> Task instructions
If a line in the records below contains "Lemma", copy that line.

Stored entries
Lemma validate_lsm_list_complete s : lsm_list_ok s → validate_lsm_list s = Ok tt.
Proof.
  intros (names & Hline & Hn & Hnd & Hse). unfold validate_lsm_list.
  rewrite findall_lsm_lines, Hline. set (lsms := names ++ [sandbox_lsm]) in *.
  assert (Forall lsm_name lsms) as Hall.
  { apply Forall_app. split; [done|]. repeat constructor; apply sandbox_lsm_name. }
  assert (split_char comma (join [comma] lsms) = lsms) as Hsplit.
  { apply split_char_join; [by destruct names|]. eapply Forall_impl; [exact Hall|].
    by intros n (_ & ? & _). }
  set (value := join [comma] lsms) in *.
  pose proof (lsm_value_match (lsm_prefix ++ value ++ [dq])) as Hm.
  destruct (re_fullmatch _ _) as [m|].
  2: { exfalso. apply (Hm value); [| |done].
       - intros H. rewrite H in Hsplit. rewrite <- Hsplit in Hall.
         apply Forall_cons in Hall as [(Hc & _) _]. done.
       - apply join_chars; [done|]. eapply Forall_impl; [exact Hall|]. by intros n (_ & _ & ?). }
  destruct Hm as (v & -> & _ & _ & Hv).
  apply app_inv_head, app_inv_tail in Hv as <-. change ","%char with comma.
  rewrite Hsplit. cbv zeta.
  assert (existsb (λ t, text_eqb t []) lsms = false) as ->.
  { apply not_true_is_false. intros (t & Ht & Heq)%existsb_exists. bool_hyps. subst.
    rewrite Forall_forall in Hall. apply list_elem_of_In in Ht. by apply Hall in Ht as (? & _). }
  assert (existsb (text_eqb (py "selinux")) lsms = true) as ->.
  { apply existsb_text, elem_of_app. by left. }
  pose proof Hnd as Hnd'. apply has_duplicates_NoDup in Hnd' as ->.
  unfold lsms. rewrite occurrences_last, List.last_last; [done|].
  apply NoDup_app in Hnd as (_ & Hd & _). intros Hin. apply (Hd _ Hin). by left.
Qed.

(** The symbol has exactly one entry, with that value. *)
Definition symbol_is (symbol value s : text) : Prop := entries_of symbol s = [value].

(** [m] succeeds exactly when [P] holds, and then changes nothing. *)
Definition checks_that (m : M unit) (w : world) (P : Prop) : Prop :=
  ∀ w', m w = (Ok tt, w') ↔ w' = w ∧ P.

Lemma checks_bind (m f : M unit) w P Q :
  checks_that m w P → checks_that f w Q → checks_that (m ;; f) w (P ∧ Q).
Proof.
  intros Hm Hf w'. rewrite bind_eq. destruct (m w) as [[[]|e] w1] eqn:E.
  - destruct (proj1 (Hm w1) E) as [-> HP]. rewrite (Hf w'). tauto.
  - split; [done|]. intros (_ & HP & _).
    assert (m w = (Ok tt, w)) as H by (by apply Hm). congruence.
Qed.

> Response to this exercise
Lemma validate_lsm_list_complete s : lsm_list_ok s → validate_lsm_list s = Ok tt.
Lemma checks_bind (m f : M unit) w P Q :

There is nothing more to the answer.